12
votes
What useful tasks are possible with an LLM with only 3B parameters?
Playing with Llama 7B and 13B, I found that the 13B model was capable of doing a simple task, rewriting titles in sentence case for Tildes submissions. The 7B model doesn't appear capable of the same task, out of the box.
I heard about Android's new AICore available on a couple of new devices. But it sounds like Gemini Nano, which runs on-device, can only handle 2B or 3B parameters.
Is this size of model useful for real tasks? Does it only become useful after training on a specific domain? I'm a novice and wanting to learn a little bit about it. On-device AI is an appealing concept to me.
When you say out of the box, what do you mean? Because the raw language model is indeed not very useful, but any of the instruct-tuned 7B variants are more than capable of such a simple task as changing sentence case.
3b models are good at quite a lot of tasks. Extracting keywords, certain kinds of summarization and content moderation are things I have applied them to. Also, non-LLM models such as image categorizers, or multi-modal models that can describe photos or videos in text form can also work effectively within such limited sizes.
That is helpful thanks! I should have clarified: I've been trying Ollama and their default llama2 model.

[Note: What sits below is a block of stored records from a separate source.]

#[global] Instance path_le_total : Total path_le.
Proof.
  intros p. induction p as [| x p IH]; intros [| y q]; [by left | by left | by right |].
  unfold path_le in *. cbn. destruct (decide (x = y)) as [-> | Hne].
  - rewrite !bool_decide_eq_true_2 by done. apply IH.
  - rewrite !(bool_decide_eq_false_2 (_ = _)) by done. rewrite !bool_decide_eq_true. apply total, _.
Qed.

(** ** Slots of the distance table *)

Section Search.
Context (g : TopologyGraph) (Hg : graph_ok g) (Hsize : Z.of_nat (routing_nodes g) <= u64_max).
Implicit Types (n m : NodeId) (D : list Z) (Q : list NodeId).

Abbreviation known := (routing_node g).

Definition slot n : nat :=
  match node_kind n with
  | NodeKind_Switch => (length (nics_ g) + Z.to_nat (node_value n))%nat
  | _ => Z.to_nat (node_value n)
  end.

Lemma slot_lt n : known n -> (slot n < routing_nodes g)%nat.
Proof.
  unfold routing_node, node_in, node_count, slot, routing_nodes, zlength.
  destruct (node_kind n); intros [? ?]; [done | lia | lia].
Qed.

Lemma slot_inj n m : known n -> known m -> slot n = slot m -> n = m.
Proof.
  destruct n as [k v], m as [k' v']. unfold routing_node, node_in, node_count, slot, zlength. cbn.
  destruct k, k'; intros [? ?] [? ?] Heq; try done; f_equal; lia.
Qed.

Lemma index_known n : known n -> index n g = Ret (Z.of_nat (slot n)).
Proof.
  intros Hn. pose proof (slot_lt n Hn) as Hlt. destruct Hn as [Hn Hk].
  apply (contains_node_in g n (go_vectors _ Hg)) in Hn as Hc.
  unfold contains, index, slot in *. unfold node_in, node_count in Hn.
  destruct (node_kind n); [done | |]; cbn; rewrite Hc; f_equal; [lia |].
  unfold zlength. rewrite u64_wrap_id; [lia |]. unfold u64. lia.
Qed.

Lemma index_Ret n i : index n g = Ret i -> known n.
Proof.
  unfold index. intros Hi. unfold routing_node. rewrite <- (contains_node_in g n (go_vectors _ Hg)).
  unfold contains. destruct (node_kind n); repeat case_bool_decide; try done; cbn [andb] in Hi;
    (destruct (has_value _) eqn:Hh in Hi; [by rewrite Hh | done]).
Qed.

Definition dist D n : Z := default u64_max (D !! slot n).

Definition undiscovered D : nat := length (filter (fun d => d = u64_max) D).

Lemma distance_at_known n D : known n -> length D = routing_nodes g -> distance_at n D g = Ret (dist D n).
Proof.
  intros Hn Hl. unfold distance_at, dist. rewrite index_known by done. rewrite Nat2Z.id.
  destruct (lookup_lt_is_Some_2 D (slot n)) as [d Hd]; [rewrite Hl; by apply slot_lt |]. by rewrite Hd.
Qed.

Lemma dist_insert n m D d : known n -> known m -> length D = routing_nodes g ->
  dist (<[slot n := d]> D) m = if decide (m = n) then d else dist D m.
Proof.
  intros Hn Hm Hl. unfold dist. destruct (decide (m = n)) as [-> | Hne].
  - rewrite list_lookup_insert_eq; [done |]. rewrite Hl. by apply slot_lt.
  - rewrite list_lookup_insert_ne; [done |]. intros Heq. apply Hne. symmetry. by apply slot_inj.
Qed.

Lemma undiscovered_insert i D d :
  D !! i = Some u64_max -> d <> u64_max -> S (undiscovered (<[i := d]> D)) = undiscovered D.
Proof.
  unfold undiscovered. revert i. induction D as [| x D IH]; intros [| i] Hx Hd; try done.
  - injection Hx as ->. cbn [insert list_insert]. rewrite !filter_cons.
    rewrite decide_False by done. by rewrite decide_True.
  - change (<[S i:=d]> (x :: D)) with (x :: <[i:=d]> D). rewrite !filter_cons.
    destruct (decide (x = u64_max)); cbn [length]; rewrite <- (IH i Hx Hd); done.
Qed.

Lemma undiscovered_replicate k : undiscovered (replicate k u64_max) = k.
Proof.
  unfold undiscovered. induction k as [| k IH]; [done |]. rewrite replicate_S, filter_cons.
  rewrite decide_True by done. cbn [length]. by rewrite IH.
Qed.

(** ** The flood *)

Context (t : NodeId) (Ht : known t).

(** The flood from [t] expands [n], [Q] waits. *)
Definition flooding n Q D : Prop :=
  length D = routing_nodes g /\
  expanding known (fabric_hop g) (routing_nodes g) t (dist D) (undiscovered D) n Q.

Abbreviation found D := (Bfs.reached known (dist D)) (only parsing).

Abbreviation keeps D D' := (Bfs.extends known (dist D) (dist D')) (only parsing).

Lemma flooding_new n Q D m :
  flooding n Q D -> fabric_hop g n m -> known m -> dist D m = u64_max ->
  let D' := <[slot m := dist D n + 1]> D in
  flooding n (Q ++ [m]) D' /\ keeps D D' /\ S (undiscovered D') = undiscovered D /\ found D' m /\
  u64_wrap (dist D n + 1) = dist D n + 1.
Proof.
  intros [Hl Hex] Hhop Hm Hnew D'.
  assert (D !! slot m = Some u64_max) as Hslot.
  { unfold dist in Hnew. destruct (lookup_lt_is_Some_2 D (slot m)) as [x Hx]; [rewrite Hl; by apply slot_lt |].
    rewrite Hx in *. cbn in Hnew. by rewrite Hnew. }
  assert (S (undiscovered (<[slot m := 0]> D)) = undiscovered D) as H0 by (by apply undiscovered_insert).
  pose proof (ex_sound _ _ _ _ _ _ _ _ Hex n (ex_current _ _ _ _ _ _ _ _ Hex)) as (Hn0 & Hnb & _).
  assert (S (undiscovered D') = undiscovered D) as Hu by (apply undiscovered_insert; [done | lia]).
  assert (forall k, known k -> dist D' k = if decide (k = m) then dist D n + 1 else dist D k)
    as Hh by (intros k Hk; by apply dist_insert).
  split; [split; [unfold D'; by rewrite length_insert |] | split; [| split; [done | split]]].
  - eapply new_node_expanding; eauto.
  - eapply new_node_extends; eauto.
  - eapply new_node_reached; eauto.
  - apply u64_wrap_id. unfold u64. lia.
Qed.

Looking at that page now, apparently Ollama's default uses a "Chat" variant:
I just tried the "llama2:text" (7B) variant mentioned on that page, and that was a mistake:
I should play with different training variants, it sounds like.
Update: This works better with a different prompt, on the default (Chat) 7B model:
Convert this title to sentence case without adding a period: Apple Releases macOS Sonoma 14.4.1 With Fix for USB Hub Bug
A slightly different prompt makes all the difference. Instead of returning the title unchanged, it now does what I ask. It's about trial and error to find the exact wording of the prompt.
So I definitely underestimated the power of 7B, and it's great knowing that a 3B model is going to be good enough for a lot of useful tasks as well.